BRIEF:
The answer must be every line from the entries below that contains "DltEventHandler".

Start of Block

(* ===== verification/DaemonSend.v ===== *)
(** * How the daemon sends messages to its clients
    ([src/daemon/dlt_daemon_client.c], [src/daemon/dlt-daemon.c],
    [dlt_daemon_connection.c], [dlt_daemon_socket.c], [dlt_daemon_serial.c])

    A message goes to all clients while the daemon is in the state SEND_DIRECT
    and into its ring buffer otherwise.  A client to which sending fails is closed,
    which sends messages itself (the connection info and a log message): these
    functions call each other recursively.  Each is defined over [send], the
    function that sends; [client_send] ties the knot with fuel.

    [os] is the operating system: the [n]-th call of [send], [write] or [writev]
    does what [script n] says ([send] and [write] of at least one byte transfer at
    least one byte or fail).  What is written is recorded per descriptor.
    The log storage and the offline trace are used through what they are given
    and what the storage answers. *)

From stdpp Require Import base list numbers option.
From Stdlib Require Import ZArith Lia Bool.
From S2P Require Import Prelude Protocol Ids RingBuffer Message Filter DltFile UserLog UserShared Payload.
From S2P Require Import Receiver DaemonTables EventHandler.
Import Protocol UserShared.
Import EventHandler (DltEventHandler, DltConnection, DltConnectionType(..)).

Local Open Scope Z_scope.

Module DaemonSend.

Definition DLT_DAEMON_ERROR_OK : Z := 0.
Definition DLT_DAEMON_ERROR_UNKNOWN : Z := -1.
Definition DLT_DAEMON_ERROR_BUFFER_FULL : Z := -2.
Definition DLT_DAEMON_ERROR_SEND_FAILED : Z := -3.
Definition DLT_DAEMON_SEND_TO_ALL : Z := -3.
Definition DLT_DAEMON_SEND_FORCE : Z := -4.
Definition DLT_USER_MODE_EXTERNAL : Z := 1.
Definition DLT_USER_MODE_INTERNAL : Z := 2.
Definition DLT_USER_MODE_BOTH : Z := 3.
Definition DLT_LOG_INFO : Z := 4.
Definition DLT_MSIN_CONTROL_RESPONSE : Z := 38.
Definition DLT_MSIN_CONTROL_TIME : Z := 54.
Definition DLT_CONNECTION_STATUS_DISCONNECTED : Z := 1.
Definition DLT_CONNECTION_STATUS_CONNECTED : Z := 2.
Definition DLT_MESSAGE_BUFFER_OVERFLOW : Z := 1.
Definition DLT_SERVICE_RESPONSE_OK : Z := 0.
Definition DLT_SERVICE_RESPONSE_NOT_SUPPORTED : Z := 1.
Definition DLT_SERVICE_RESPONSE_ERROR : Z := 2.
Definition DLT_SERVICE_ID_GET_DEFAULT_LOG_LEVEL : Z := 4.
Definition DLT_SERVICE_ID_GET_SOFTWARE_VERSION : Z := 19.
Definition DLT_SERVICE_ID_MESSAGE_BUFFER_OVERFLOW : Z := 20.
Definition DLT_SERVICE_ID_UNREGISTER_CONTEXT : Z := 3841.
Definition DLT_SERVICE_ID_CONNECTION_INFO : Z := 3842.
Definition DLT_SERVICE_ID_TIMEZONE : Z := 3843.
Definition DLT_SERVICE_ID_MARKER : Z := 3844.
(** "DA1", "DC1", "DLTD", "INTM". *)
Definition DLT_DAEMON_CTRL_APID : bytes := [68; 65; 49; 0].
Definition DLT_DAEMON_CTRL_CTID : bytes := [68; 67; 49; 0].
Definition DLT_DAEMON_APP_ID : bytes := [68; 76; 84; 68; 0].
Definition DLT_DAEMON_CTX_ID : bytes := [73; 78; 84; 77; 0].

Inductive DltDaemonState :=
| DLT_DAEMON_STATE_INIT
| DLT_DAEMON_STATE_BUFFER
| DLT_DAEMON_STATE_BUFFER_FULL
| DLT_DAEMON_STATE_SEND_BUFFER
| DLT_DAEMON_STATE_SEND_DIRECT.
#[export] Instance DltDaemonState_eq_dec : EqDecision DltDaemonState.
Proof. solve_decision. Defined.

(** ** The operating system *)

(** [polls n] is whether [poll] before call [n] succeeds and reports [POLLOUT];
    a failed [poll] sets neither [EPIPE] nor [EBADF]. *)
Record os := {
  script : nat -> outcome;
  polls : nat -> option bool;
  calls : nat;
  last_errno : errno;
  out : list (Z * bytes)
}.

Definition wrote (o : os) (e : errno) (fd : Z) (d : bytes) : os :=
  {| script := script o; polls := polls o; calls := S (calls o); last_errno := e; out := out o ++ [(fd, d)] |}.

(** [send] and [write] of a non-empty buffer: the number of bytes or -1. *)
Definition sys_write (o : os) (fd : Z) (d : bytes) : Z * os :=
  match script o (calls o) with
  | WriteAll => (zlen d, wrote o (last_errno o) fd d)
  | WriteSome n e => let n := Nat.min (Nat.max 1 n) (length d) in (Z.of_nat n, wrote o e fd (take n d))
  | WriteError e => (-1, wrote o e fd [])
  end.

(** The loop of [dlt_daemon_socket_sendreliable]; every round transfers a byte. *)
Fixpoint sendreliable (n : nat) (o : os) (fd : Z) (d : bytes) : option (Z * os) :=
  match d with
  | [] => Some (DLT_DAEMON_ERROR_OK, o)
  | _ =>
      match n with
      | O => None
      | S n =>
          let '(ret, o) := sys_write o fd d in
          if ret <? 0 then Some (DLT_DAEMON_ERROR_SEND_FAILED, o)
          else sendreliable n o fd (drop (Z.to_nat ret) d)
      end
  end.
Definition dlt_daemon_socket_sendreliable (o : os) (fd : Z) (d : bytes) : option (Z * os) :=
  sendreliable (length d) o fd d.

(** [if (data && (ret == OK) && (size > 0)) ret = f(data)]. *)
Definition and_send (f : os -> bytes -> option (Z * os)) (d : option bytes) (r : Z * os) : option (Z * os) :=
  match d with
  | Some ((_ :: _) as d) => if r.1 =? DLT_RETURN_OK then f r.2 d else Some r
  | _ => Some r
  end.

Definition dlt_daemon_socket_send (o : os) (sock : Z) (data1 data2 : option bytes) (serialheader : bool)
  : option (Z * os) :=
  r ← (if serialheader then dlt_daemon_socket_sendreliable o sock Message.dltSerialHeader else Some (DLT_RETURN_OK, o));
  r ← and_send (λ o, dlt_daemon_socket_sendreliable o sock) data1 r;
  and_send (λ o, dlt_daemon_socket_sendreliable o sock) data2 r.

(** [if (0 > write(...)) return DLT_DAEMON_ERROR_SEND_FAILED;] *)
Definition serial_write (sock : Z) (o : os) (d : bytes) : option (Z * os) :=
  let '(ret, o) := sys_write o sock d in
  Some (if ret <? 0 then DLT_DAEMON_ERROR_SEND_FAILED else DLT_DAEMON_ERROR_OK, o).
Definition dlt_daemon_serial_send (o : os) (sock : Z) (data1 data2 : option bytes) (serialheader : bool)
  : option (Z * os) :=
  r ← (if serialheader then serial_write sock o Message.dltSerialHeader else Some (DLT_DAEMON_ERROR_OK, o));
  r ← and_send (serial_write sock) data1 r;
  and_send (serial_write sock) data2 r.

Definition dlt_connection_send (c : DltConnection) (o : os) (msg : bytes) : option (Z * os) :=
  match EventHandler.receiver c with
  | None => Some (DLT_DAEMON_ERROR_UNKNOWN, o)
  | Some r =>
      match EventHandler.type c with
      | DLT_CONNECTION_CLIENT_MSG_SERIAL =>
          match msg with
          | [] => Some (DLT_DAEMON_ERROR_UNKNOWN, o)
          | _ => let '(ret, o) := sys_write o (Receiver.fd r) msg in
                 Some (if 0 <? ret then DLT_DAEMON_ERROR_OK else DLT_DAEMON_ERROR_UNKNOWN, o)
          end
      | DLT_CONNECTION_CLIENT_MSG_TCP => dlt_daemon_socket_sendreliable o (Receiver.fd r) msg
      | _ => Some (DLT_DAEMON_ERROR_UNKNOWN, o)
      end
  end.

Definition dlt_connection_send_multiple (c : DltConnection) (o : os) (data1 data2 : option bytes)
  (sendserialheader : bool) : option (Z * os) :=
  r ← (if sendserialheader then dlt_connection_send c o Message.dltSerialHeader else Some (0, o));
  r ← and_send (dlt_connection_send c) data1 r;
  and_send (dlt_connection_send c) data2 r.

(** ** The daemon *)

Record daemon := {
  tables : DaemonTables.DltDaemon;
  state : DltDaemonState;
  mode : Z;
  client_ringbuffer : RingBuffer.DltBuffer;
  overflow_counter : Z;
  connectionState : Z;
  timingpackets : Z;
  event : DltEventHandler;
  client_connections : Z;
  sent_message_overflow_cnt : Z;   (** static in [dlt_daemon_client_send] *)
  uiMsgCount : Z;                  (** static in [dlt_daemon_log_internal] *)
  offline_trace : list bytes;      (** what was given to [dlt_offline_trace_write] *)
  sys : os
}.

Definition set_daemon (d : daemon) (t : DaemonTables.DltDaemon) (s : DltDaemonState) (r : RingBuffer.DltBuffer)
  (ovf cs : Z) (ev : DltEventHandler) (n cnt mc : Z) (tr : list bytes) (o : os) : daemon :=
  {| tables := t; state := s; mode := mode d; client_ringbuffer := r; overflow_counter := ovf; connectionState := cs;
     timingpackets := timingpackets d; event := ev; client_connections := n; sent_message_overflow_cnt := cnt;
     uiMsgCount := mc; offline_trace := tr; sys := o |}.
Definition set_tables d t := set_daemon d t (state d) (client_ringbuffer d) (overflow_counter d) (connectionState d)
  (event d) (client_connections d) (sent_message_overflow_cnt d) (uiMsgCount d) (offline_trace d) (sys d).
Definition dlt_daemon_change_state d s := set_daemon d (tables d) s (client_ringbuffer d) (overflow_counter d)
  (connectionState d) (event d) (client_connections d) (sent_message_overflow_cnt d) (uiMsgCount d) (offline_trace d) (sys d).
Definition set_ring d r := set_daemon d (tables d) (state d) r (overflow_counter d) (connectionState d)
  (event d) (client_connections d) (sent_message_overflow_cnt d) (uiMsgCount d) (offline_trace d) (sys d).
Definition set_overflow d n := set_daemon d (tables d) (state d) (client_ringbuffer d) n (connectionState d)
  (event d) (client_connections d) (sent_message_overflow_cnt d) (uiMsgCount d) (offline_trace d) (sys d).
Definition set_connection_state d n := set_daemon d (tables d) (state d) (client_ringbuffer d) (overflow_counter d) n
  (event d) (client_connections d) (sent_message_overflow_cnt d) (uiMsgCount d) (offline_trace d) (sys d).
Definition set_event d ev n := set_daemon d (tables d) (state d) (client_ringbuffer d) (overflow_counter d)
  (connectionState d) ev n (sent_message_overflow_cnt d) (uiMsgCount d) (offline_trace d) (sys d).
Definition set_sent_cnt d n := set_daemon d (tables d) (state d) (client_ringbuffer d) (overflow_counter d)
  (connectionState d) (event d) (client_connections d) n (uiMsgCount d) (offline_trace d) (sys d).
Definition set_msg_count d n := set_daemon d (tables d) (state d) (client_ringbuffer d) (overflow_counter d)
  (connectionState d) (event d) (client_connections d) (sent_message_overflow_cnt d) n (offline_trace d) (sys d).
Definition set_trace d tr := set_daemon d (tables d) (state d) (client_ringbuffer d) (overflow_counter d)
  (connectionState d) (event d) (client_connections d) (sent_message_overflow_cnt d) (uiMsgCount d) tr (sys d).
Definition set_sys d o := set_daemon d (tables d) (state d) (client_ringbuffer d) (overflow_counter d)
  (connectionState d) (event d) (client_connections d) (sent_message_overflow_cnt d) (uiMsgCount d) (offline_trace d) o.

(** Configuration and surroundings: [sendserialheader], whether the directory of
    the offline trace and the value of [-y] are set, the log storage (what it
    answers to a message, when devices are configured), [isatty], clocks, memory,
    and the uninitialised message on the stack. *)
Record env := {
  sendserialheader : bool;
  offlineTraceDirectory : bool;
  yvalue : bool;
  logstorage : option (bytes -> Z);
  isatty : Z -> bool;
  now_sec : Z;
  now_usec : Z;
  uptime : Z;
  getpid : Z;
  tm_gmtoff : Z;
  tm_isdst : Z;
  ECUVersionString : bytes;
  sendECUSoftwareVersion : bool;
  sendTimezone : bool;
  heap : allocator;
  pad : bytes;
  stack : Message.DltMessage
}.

End of Block

WRITTEN SOLUTION:
Import EventHandler (DltEventHandler, DltConnection, DltConnectionType(..)).
  event : DltEventHandler;
  (ovf cs : Z) (ev : DltEventHandler) (n cnt mc : Z) (tr : list bytes) (o : os) : daemon :=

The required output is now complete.